Each line of the data below either holds "found" or does not. Report how many do, and only that.
SUPPLIED MATERIAL Start Marker
(** ** The configuration file and the loader's arguments *)

(** C1. When the configuration lookup of [loadSeries] finds a file, the only
    loader that is built is built from the file's [nkeys] and [nvalues]; the
    caller's [nkeys] and [nvalues] are not used, whatever they are. *)
Theorem loadSeries_conf_takes_precedence
    (World : Type) (answer : forall X : Type, Ext X -> World -> (exn + X) * World)
    (self : ThunderContext) (datafile : string) (nkeys nvalues : pyval)
    (inputformat : string) (minPartitions : pyval) (conffile : string)
    (params : gmap string pyval) (k v : pyval) (w w1 : World) :
  Str.mem (Str.lower inputformat) ("text" :: "binary" :: nil) = true ->
  answer _ (SeriesLoader_loadConf datafile conffile) w = (inr (Some params), w1) ->
  params !! "nkeys" = Some k ->
  params !! "nvalues" = Some v ->
  List.filter is_SeriesLoader_new
    (trace World answer
       (loadSeries self datafile nkeys nvalues inputformat minPartitions conffile) w)
  = Called (SeriesLoader_new k v minPartitions) :: nil.
Proof.
  intros Hfmt Hconf Hk Hv. unfold trace.
  rewrite (run_loadSeries_conf World answer self datafile nkeys nvalues inputformat
             minPartitions conffile params k v w w1 Hfmt Hconf Hk Hv).
  destruct (answer _ (SeriesLoader_new k v minPartitions) w1) as [[e | ld] w2];
    [reflexivity |].
  rewrite run_call. unfold series_read.
  destruct (String.eqb (Str.lower inputformat) "text");
    match goal with |- context [answer ?X ?c ?w] => destruct (answer X c w) as [[e | r] w3] end;
    reflexivity.
Qed.

Lemma loadSeries_conf_takes_precedence_witness :
  List.filter is_SeriesLoader_new
    (trace nat (fixture_answer fx_conf_full)
       (loadSeries local_ctx "d.bin" (PyInt 3) (PyInt 5) "binary" PyNone "conf.json") 0%nat)
  = Called (SeriesLoader_new (PyInt 2) (PyInt 240) PyNone) :: nil.
Proof.
  apply (loadSeries_conf_takes_precedence nat (fixture_answer fx_conf_full) local_ctx
           "d.bin" (PyInt 3) (PyInt 5) "binary" PyNone "conf.json"
           {[ "nkeys" := PyInt 2 ; "nvalues" := PyInt 240 ]} (PyInt 2) (PyInt 240)
           0%nat 0%nat); reflexivity.
Defined.

(** ** Binary input needs [nvalues] *)

(** X20.  For a binary format tag: with no configuration
    found and no [nvalues], the module raises its invalid-argument error
    right after the configuration lookup, with no engine call made; with no
    configuration found and [nvalues] supplied, or with a configuration found
    that has both [nkeys] and [nvalues], the loader is built and the binary
    reading method is called, and the module raises nothing. *)
Theorem loadSeries_binary_nvalues
    (World : Type) (answer : forall X : Type, Ext X -> World -> (exn + X) * World)
    (self : ThunderContext) (datafile : string) (nkeys : pyval)
    (inputformat : string) (minPartitions : pyval) (conffile : string) (w w1 : World) :
  Str.lower inputformat = "binary" ->
  (answer _ (SeriesLoader_loadConf datafile conffile) w = (inr None, w1) ->
   run World answer
     (loadSeries self datafile nkeys PyNone inputformat minPartitions conffile) w
   = (Called (SeriesLoader_loadConf datafile conffile) :: nil,
      Raised (ValueError
        "Must specify nvalues for binary input if not providing a configuration file"),
      w1)
   /\ existsb is_engine
        (trace World answer
           (loadSeries self datafile nkeys PyNone inputformat minPartitions conffile) w)
      = false)
  /\ (forall (nvalues : pyval) (ld : loader) (w2 : World),
        is_None nvalues = false ->
        answer _ (SeriesLoader_loadConf datafile conffile) w = (inr None, w1) ->
        answer _ (SeriesLoader_new nkeys nvalues minPartitions) w1 = (inr ld, w2) ->
        trace World answer
          (loadSeries self datafile nkeys nvalues inputformat minPartitions conffile) w
        = Called (SeriesLoader_loadConf datafile conffile)
            :: Called (SeriesLoader_new nkeys nvalues minPartitions)
            :: Called (SeriesLoader_fromBinary ld datafile (_sc self)) :: nil
        /\ raised (result World answer
             (loadSeries self datafile nkeys nvalues inputformat minPartitions conffile) w)
           = false)
  /\ (forall (nvalues : pyval) (params : gmap string pyval) (k v : pyval)
        (ld : loader) (w2 : World),
        answer _ (SeriesLoader_loadConf datafile conffile) w = (inr (Some params), w1) ->
        params !! "nkeys" = Some k ->
        params !! "nvalues" = Some v ->
        answer _ (SeriesLoader_new k v minPartitions) w1 = (inr ld, w2) ->
        trace World answer
          (loadSeries self datafile nkeys nvalues inputformat minPartitions conffile) w
        = Called (SeriesLoader_loadConf datafile conffile)
            :: Called (SeriesLoader_new k v minPartitions)
            :: Called (SeriesLoader_fromBinary ld datafile (_sc self)) :: nil
        /\ raised (result World answer
             (loadSeries self datafile nkeys nvalues inputformat minPartitions conffile) w)
           = false).
Proof.
  intros Hfmt.
  assert (Hmem : Str.mem (Str.lower inputformat) ("text" :: "binary" :: nil) = true)
    by (rewrite Hfmt; reflexivity).
  split; [| split].
  - intros Hconf. unfold trace.
    rewrite (run_loadSeries_missing_nvalues World answer self datafile nkeys inputformat
               minPartitions conffile w w1 Hfmt Hconf).
    split; reflexivity.
  - intros nvalues ld w2 Hnv Hconf Hnew. unfold trace, result.
    rewrite (run_loadSeries_noconf World answer self datafile nkeys nvalues inputformat
               minPartitions conffile w w1 Hmem Hconf)
      by (rewrite Hnv; apply andb_false_r).
    rewrite Hnew, run_call. unfold series_read. rewrite Hfmt. simpl.
    destruct (answer RDD (SeriesLoader_fromBinary ld datafile (_sc self)) w2)
      as [[e | r] w3]; split; reflexivity.
  - intros nvalues params k v ld w2 Hconf Hk Hv Hnew. unfold trace, result.
    rewrite (run_loadSeries_conf World answer self datafile nkeys nvalues inputformat
               minPartitions conffile params k v w w1 Hmem Hconf Hk Hv).
    rewrite Hnew, run_call. unfold series_read. rewrite Hfmt. simpl.
    destruct (answer RDD (SeriesLoader_fromBinary ld datafile (_sc self)) w2)
      as [[e | r] w3]; split; reflexivity.
Qed.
SUPPLIED MATERIAL End Marker
§ **EXPECTED ANSWER**: 2